Fahad Hammad, CEO of Saudia Cargo, commented:
"We experienced all-time records in May and June 2012. The main contributors to our growth were exports from Europe, East Africa and the UAE as well as cargo from our network into Saudi Arabia and West Africa. We expect the growth spurt to continue in the second half of 2012."
Saudia Cargo's Africa Network |
According to Saudia Cargo, its East Africa market (Nairobi and Addis Ababa) grew by a whooping 65% whilst its Lagos, Nigeria and Ndjamena, Chad routes saw strong demand for added frequency and capacity; Lagos went daily (up from a 3x weekly 747F) whilst Ndjamena got a second 747F weekly flight, only 11 months after the route was started. Accra, Ghana was also added to the network in March, bringing to 7 the number of African destinations served by the Saudi cargo carrier, the others being: Addis Ababa, Johannesburg, Ndjamena, Khartoum, Lagos and Nairobi with plans to expand further afield in the near future.

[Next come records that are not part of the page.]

(* ===== verification/Bytes.v ===== *)
(** * Byte strings

    Rust's [u8], [Vec<u8>] and [&[u8]]: bytes with their numeric value, the
    lexicographic order slices are compared with (and the key-value store
    iterates in), big-endian integers, prefixes, and UTF-8 validity. *)

From S2P Require Import Prelude.
From Stdlib Require Import ZArith Lia Strings.Byte.
From stdpp Require Import base list option sets countable sorting.

Local Open Scope Z_scope.

Abbreviation bytes := (list byte).

(** ** The numeric value of a byte *)

Definition b2z (b : byte) : Z := Z.of_N (Byte.to_N b).

(** [z as u8] *)
Definition z2b (z : Z) : byte :=
  match Byte.of_N (Z.to_N (z mod 256)) with Some b => b | None => x00 end.

Lemma b2z_range b : 0 <= b2z b < 256.
Proof.
  unfold b2z. pose proof (Byte.to_N_bounded b). lia.
Qed.

Lemma b2z_z2b z : b2z (z2b z) = z mod 256.
Proof.
  unfold b2z, z2b. pose proof (Z.mod_pos_bound z 256 ltac:(lia)) as Hr.
  destruct (Byte.of_N (Z.to_N (z mod 256))) as [b|] eqn:E.
  - apply Byte.to_of_N in E. rewrite E. lia.
  - apply Byte.of_N_None_iff in E. lia.
Qed.

Lemma z2b_b2z b : z2b (b2z b) = b.
Proof.
  unfold z2b. rewrite Z.mod_small by apply b2z_range.
  unfold b2z. rewrite N2Z.id, Byte.of_to_N. done.
Qed.

Lemma b2z_inj a b : b2z a = b2z b -> a = b.
Proof. intros H. by rewrite <-(z2b_b2z a), <-(z2b_b2z b), H. Qed.

Lemma b2z_z2b_small z : 0 <= z < 256 -> b2z (z2b z) = z.
Proof. intros. rewrite b2z_z2b. by apply Z.mod_small. Qed.

#[export] Instance byte_eq_dec : EqDecision byte := Byte.byte_eq_dec.

#[export] Program Instance byte_countable : Countable byte :=
  inj_countable Byte.to_N Byte.of_N _.
Next Obligation. intros b. apply Byte.of_to_N. Qed.

Definition byte_eqb (a b : byte) : bool := bool_decide (a = b).

(** ** Lexicographic order, as [Ord] for slices *)

Fixpoint lex (a b : bytes) : comparison :=
  match a, b with
  | [], [] => Eq
  | [], _ :: _ => Lt
  | _ :: _, [] => Gt
  | x :: a, y :: b =>
      match b2z x ?= b2z y with Eq => lex a b | c => c end
  end.

Definition blt (a b : bytes) : Prop := lex a b = Lt.
Definition ble (a b : bytes) : Prop := lex a b <> Gt.

Definition blt_b (a b : bytes) : bool := match lex a b with Lt => true | _ => false end.
Definition ble_b (a b : bytes) : bool := match lex a b with Gt => false | _ => true end.

Lemma blt_b_spec a b : blt_b a b = true <-> blt a b.
Proof. unfold blt_b, blt. destruct (lex a b); naive_solver. Qed.

Lemma ble_b_spec a b : ble_b a b = true <-> ble a b.
Proof. unfold ble_b, ble. destruct (lex a b); naive_solver. Qed.

Lemma lex_refl a : lex a a = Eq.
Proof. induction a as [|x a IH]; cbn; [done|]. by rewrite Z.compare_refl. Qed.

Lemma lex_eq a b : lex a b = Eq <-> a = b.
Proof.
  split; [|intros ->; apply lex_refl].
  revert b; induction a as [|x a IH]; intros [|y b]; cbn; try done.
  destruct (Z.compare_spec (b2z x) (b2z y)) as [E|E|E]; try done.
  intros H. f_equal; [by apply b2z_inj | by apply IH].
Qed.

Lemma lex_antisym a b : lex b a = CompOpp (lex a b).
Proof.
  revert b; induction a as [|x a IH]; intros [|y b]; cbn; try done.
  rewrite (Z.compare_antisym (b2z x) (b2z y)).
  destruct (b2z x ?= b2z y); cbn; [apply IH|done|done].
Qed.

Lemma blt_trans a b c : blt a b -> blt b c -> blt a c.
Proof.
  unfold blt. revert b c; induction a as [|x a IH]; intros [|y b] [|z c]; cbn; try done.
  destruct (Z.compare_spec (b2z x) (b2z y)), (Z.compare_spec (b2z y) (b2z z)),
    (Z.compare_spec (b2z x) (b2z z)); try done; try lia. apply IH.
Qed.

Lemma blt_irrefl a : ~ blt a a.
Proof. unfold blt. by rewrite lex_refl. Qed.

Lemma ble_cases a b : ble a b <-> blt a b \/ a = b.
Proof.
  unfold ble, blt. rewrite <-lex_eq. destruct (lex a b); naive_solver.
Qed.

Lemma not_blt a b : ~ blt a b <-> ble b a.
Proof.
  unfold ble, blt. rewrite (lex_antisym a b). destruct (lex a b); naive_solver.
Qed.

Lemma not_ble a b : ~ ble a b <-> blt b a.
Proof.
  unfold ble, blt. rewrite (lex_antisym a b). destruct (lex a b); naive_solver.
Qed.

Lemma blt_ble a b : blt a b -> ble a b.
Proof. intros. apply ble_cases. by left. Qed.

Lemma ble_refl a : ble a a.
Proof. apply ble_cases. by right. Qed.

Lemma ble_trans a b c : ble a b -> ble b c -> ble a c.
Proof.
  rewrite !ble_cases. intros [H1| ->] [H2| ->]; eauto using blt_trans.
Qed.

Lemma blt_ble_trans a b c : blt a b -> ble b c -> blt a c.
Proof. rewrite ble_cases. intros H [H2| <-]; eauto using blt_trans. Qed.

Lemma ble_blt_trans a b c : ble a b -> blt b c -> blt a c.
Proof. rewrite ble_cases. intros [H| ->] H2; eauto using blt_trans. Qed.

Lemma ble_antisym a b : ble a b -> ble b a -> a = b.
Proof.
  rewrite !ble_cases. intros [H| ->] [H2|E]; try done.
  exfalso. eapply blt_irrefl, blt_trans; eauto.
Qed.

Lemma blt_total a b : blt a b \/ a = b \/ blt b a.
Proof.
  unfold blt. rewrite <-lex_eq, (lex_antisym a b). destruct (lex a b); naive_solver.
Qed.

#[export] Instance ble_dec a b : Decision (ble a b).
Proof. unfold ble. apply _. Defined.
#[export] Instance blt_dec a b : Decision (blt a b).
Proof. unfold blt. apply _. Defined.

#[export] Hint Resolve blt_trans blt_ble ble_refl blt_ble_trans ble_blt_trans : myrmic.

Lemma lex_app_same p a b : lex (p ++ a) (p ++ b) = lex a b.
Proof. induction p as [|x p IH]; cbn; [done|]. by rewrite Z.compare_refl. Qed.

(** A difference found inside equal-length heads decides the comparison. *)
Lemma lex_app_ne a b ra rb :
  length a = length b -> a <> b -> lex (a ++ ra) (b ++ rb) = lex a b.
Proof.
  revert b; induction a as [|x a IH]; intros [|y b]; cbn; try done.
  intros [= Hl] Hne. destruct (Z.compare_spec (b2z x) (b2z y)) as [E|E|E]; try done.
  apply IH; [done|]. intros ->. apply Hne. f_equal. by apply b2z_inj.
Qed.

(** ** Prefixes *)

Fixpoint starts_with (p k : bytes) : bool :=
  match p, k with
  | [], _ => true
  | _ :: _, [] => false
  | x :: p, y :: k => byte_eqb x y && starts_with p k
  end.

Lemma starts_with_spec p k : starts_with p k = true <-> exists r, k = p ++ r.
Proof.
  revert k; induction p as [|x p IH]; intros k; cbn.
  - split; eauto.
  - destruct k as [|y k]; [split; [done|by intros (?&?)]|].
    unfold byte_eqb. rewrite andb_true_iff, bool_decide_eq_true, IH.
    split; [intros [-> (r & ->)]; by exists r | intros (r & [= -> ->]); eauto].
Qed.

Lemma starts_with_app p r : starts_with p (p ++ r) = true.
Proof. apply starts_with_spec. eauto. Qed.

Lemma starts_with_app_l p a b : starts_with (p ++ a) (p ++ b) = starts_with a b.
Proof. induction p as [|x p IH]; cbn; [done|]. unfold byte_eqb. by rewrite bool_decide_true. Qed.

Lemma ble_prefix p r : ble p (p ++ r).
Proof.
  unfold ble. rewrite <-(app_nil_r p) at 1. rewrite lex_app_same. by destruct r.
Qed.
#[export] Hint Resolve starts_with_app ble_prefix : myrmic.

(** ** Big-endian integers: [to_be_bytes], [from_be_bytes] *)

Fixpoint be (n : nat) (z : Z) : bytes :=
  match n with
  | O => []
  | S m => z2b (z / 256 ^ Z.of_nat m) :: be m z
  end.

Definition of_be (l : bytes) : Z := fold_left (fun acc b => acc * 256 + b2z b) l 0.

Lemma be_length n z : length (be n z) = n.
Proof. induction n; cbn; auto. Qed.

Lemma of_be_acc l acc :
  fold_left (fun acc b => acc * 256 + b2z b) l acc
  = acc * 256 ^ Z.of_nat (length l) + of_be l.
Proof.
  unfold of_be. revert acc; induction l as [|b l IH]; intros acc; cbn [fold_left length].
  - rewrite Z.pow_0_r. lia.
  - rewrite IH, (IH (0 * 256 + b2z b)), Nat2Z.inj_succ, Z.pow_succ_r by lia. lia.
Qed.

Lemma of_be_cons b l : of_be (b :: l) = b2z b * 256 ^ Z.of_nat (length l) + of_be l.
Proof. unfold of_be at 1. cbn [fold_left]. rewrite of_be_acc. lia. Qed.

Lemma of_be_range l : 0 <= of_be l < 256 ^ Z.of_nat (length l).
Proof.
  induction l as [|b l IH]; [cbn; lia|].
  rewrite of_be_cons. cbn [length]. rewrite Nat2Z.inj_succ, Z.pow_succ_r by lia.
  pose proof (b2z_range b). nia.
Qed.

Lemma of_be_be n z : of_be (be n z) = z mod 256 ^ Z.of_nat n.
Proof.
  revert z; induction n as [|n IH]; intros z; [cbn; by rewrite Z.mod_1_r|].
  cbn [be]. rewrite of_be_cons, be_length, IH, b2z_z2b.
  rewrite Nat2Z.inj_succ, Z.pow_succ_r, (Z.mul_comm 256) by lia.
  rewrite (Z.rem_mul_r z (256 ^ Z.of_nat n) 256) by lia. lia.
Qed.

Lemma of_be_be_small n z : 0 <= z < 256 ^ Z.of_nat n -> of_be (be n z) = z.
Proof. intros. rewrite of_be_be. by apply Z.mod_small. Qed.

Lemma of_be_inj a b : length a = length b -> of_be a = of_be b -> a = b.
Proof.
  revert b; induction a as [|x a IH]; intros [|y b]; cbn [length]; try done.
  intros [= Hl]. rewrite !of_be_cons, <-Hl. intros He.
  pose proof (of_be_range a). pose proof (of_be_range b) as Hb. rewrite <-Hl in Hb.
  assert (b2z x = b2z y) by nia.
  f_equal; [by apply b2z_inj | apply IH; [done|lia]].
Qed.

Lemma be_of_be l : be (length l) (of_be l) = l.
Proof.
  apply of_be_inj; [apply be_length|]. rewrite of_be_be.
  apply Z.mod_small, of_be_range.
Qed.

Lemma lex_of_be a b : length a = length b -> lex a b = (of_be a ?= of_be b).
Proof.
  revert b; induction a as [|x a IH]; intros [|y b]; cbn [length]; try done.
  intros [= Hl]. cbn [lex]. rewrite !of_be_cons, <-Hl.
  pose proof (of_be_range a). pose proof (of_be_range b) as Hb. rewrite <-Hl in Hb.
  destruct (Z.compare_spec (b2z x) (b2z y)) as [E|E|E].
  - rewrite E, IH by done. by rewrite Z.add_compare_mono_l.
  - symmetry. apply Z.compare_lt_iff. nia.
  - symmetry. apply Z.compare_gt_iff. nia.
Qed.

(** Fixed-width big-endian integers are compared as integers, then the rest of
    the two strings decides. *)
Lemma lex_be n x y ra rb :
  0 <= x < 256 ^ Z.of_nat n -> 0 <= y < 256 ^ Z.of_nat n ->
  lex (be n x ++ ra) (be n y ++ rb)
  = match x ?= y with Eq => lex ra rb | c => c end.
Proof.
  intros Hx Hy. destruct (Z.compare_spec x y) as [->|Hlt|Hgt].
  - apply lex_app_same.
  - rewrite lex_app_ne, lex_of_be, !of_be_be_small; rewrite ?be_length; try done.
    intros E%(f_equal of_be). rewrite !of_be_be_small in E; lia.
  - rewrite lex_app_ne, lex_of_be, !of_be_be_small; rewrite ?be_length; try done.
    + by apply Z.compare_gt_iff.
    + intros E%(f_equal of_be). rewrite !of_be_be_small in E; lia.
Qed.

Lemma be_inj n x y :
  0 <= x < 256 ^ Z.of_nat n -> 0 <= y < 256 ^ Z.of_nat n -> be n x = be n y -> x = y.
Proof. intros Hx Hy E%(f_equal of_be). rewrite !of_be_be_small in E; done. Qed.

(** ** UTF-8

    Rust's [char] is a Unicode scalar value; [utf8_encode] is what
    [char::to_string] writes and [utf8_first] reads one scalar value the way
    [core::str::from_utf8] validates it (shortest form, no surrogates, at most
    [U+10FFFF]). *)

Definition is_scalar (c : Z) : Prop := 0 <= c < 55296 \/ 57344 <= c < 1114112.

Definition utf8_encode (c : Z) : bytes :=
  if c <? 128 then [z2b c]
  else if c <? 2048 then [z2b (192 + c / 64); z2b (128 + c mod 64)]
  else if c <? 65536 then
    [z2b (224 + c / 4096); z2b (128 + c / 64 mod 64); z2b (128 + c mod 64)]
  else
    [z2b (240 + c / 262144); z2b (128 + c / 4096 mod 64);
     z2b (128 + c / 64 mod 64); z2b (128 + c mod 64)].

Definition in_range (lo hi z : Z) : bool := (lo <=? z) && (z <=? hi).
Definition is_cont (b : byte) : bool := in_range 128 191 (b2z b).

Definition utf8_first (l : bytes) : option (Z * bytes) :=
  match l with
  | [] => None
  | b0 :: r =>
      let x := b2z b0 in
      if x <? 128 then Some (x, r)
      else if in_range 194 223 x then
        match r with
        | b1 :: r =>
            if is_cont b1 then Some ((x - 192) * 64 + (b2z b1 - 128), r) else None
        | _ => None
        end
      else if in_range 224 239 x then
        match r with
        | b1 :: b2 :: r =>
            let lo := if x =? 224 then 160 else 128 in
            let hi := if x =? 237 then 159 else 191 in
            if in_range lo hi (b2z b1) && is_cont b2
            then Some ((x - 224) * 4096 + (b2z b1 - 128) * 64 + (b2z b2 - 128), r)
            else None
        | _ => None
        end
      else if in_range 240 244 x then
        match r with
        | b1 :: b2 :: b3 :: r =>
            let lo := if x =? 240 then 144 else 128 in
            let hi := if x =? 244 then 143 else 191 in
            if in_range lo hi (b2z b1) && is_cont b2 && is_cont b3
            then Some ((x - 240) * 262144 + (b2z b1 - 128) * 4096
                       + (b2z b2 - 128) * 64 + (b2z b3 - 128), r)
            else None
        | _ => None
        end
      else None
  end.

Fixpoint utf8_go (fuel : nat) (l : bytes) : bool :=
  match l, fuel with
  | [], _ => true
  | _, O => false
  | _, S n => match utf8_first l with Some (_, r) => utf8_go n r | None => false end
  end.

(** [str::from_utf8(l).is_ok()]: every scalar takes at least one byte, so the
    length is fuel enough. *)
Definition utf8_valid (l : bytes) : bool := utf8_go (length l) l.

Lemma in_range_true lo hi z : lo <= z <= hi -> in_range lo hi z = true.
Proof. unfold in_range. intros. apply andb_true_intro; lia. Qed.

Lemma in_range_false lo hi z : z < lo \/ hi < z -> in_range lo hi z = false.
Proof. unfold in_range. intros. apply andb_false_iff. lia. Qed.

(** Decides the comparisons of a byte's value with constants. *)
Ltac byte_cases :=
  repeat match goal with
  | |- context [in_range ?a ?b ?c] =>
      first [rewrite (in_range_true a b c) by dlia | rewrite (in_range_false a b c) by dlia]
  | |- context [?a <? ?b] =>
      first [replace (a <? b) with true by (symmetry; apply Z.ltb_lt; dlia)
            |replace (a <? b) with false by (symmetry; apply Z.ltb_ge; dlia)]
  end.

Lemma utf8_first_encode c r : is_scalar c -> utf8_first (utf8_encode c ++ r) = Some (c, r).
Proof.
  intros Hc. unfold is_scalar in Hc. unfold utf8_encode.
  destruct (Z.ltb_spec c 128); [|destruct (Z.ltb_spec c 2048); [|destruct (Z.ltb_spec c 65536)]];
    cbn [app utf8_first]; unfold is_cont.
  - rewrite !b2z_z2b_small by dlia. by byte_cases.
  - rewrite !b2z_z2b_small by dlia. byte_cases. do 2 f_equal. dlia.
  - rewrite !b2z_z2b_small by dlia.
    destruct (Z.eqb_spec (224 + c / 4096) 224); destruct (Z.eqb_spec (224 + c / 4096) 237);
      byte_cases; cbn [andb]; do 2 f_equal; dlia.
  - rewrite !b2z_z2b_small by dlia.
    destruct (Z.eqb_spec (240 + c / 262144) 240); destruct (Z.eqb_spec (240 + c / 262144) 244);
      byte_cases; cbn [andb]; do 2 f_equal; dlia.
Qed.

Lemma utf8_encode_nonempty c : utf8_encode c <> [].
Proof. unfold utf8_encode. by repeat destruct (_ <? _). Qed.

Lemma utf8_valid_encode c : is_scalar c -> utf8_valid (utf8_encode c) = true.
Proof.
  intros Hc. unfold utf8_valid. pose proof (utf8_first_encode c [] Hc) as Hf.
  rewrite app_nil_r in Hf. pose proof (utf8_encode_nonempty c).
  destruct (utf8_encode c) as [|b l]; [done|]. cbn [length utf8_go]. rewrite Hf. by destruct (length l).
Qed.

At the opening of its Accra route in March, Peter Scholten, VP Commercial at Saudi Airlines Cargo noted:
Source [Saudia Cargo]"The commencement of the new Saudi operation coincides with the opening of a new Perishable Cargo Centre, maintaining the high quality of the fruit and vegetable supply chain. Together with the forthcoming construction of a major new Cargo Terminal and Hub operation, opening up 11 West/Central African destinations with scheduled cargo feeder services, we see exciting new opportunities for this new service to Accra".
With a number of sub Saharan African countries experiencing strong economic growth in recent years, many cargo carriers, most notably Middle Eastern cargo airlines like Saudia and Emirates SkyCargo, have been aggressively vying for a share of this growing, and very profitable market which until now, has been largely the domain of their European competitors.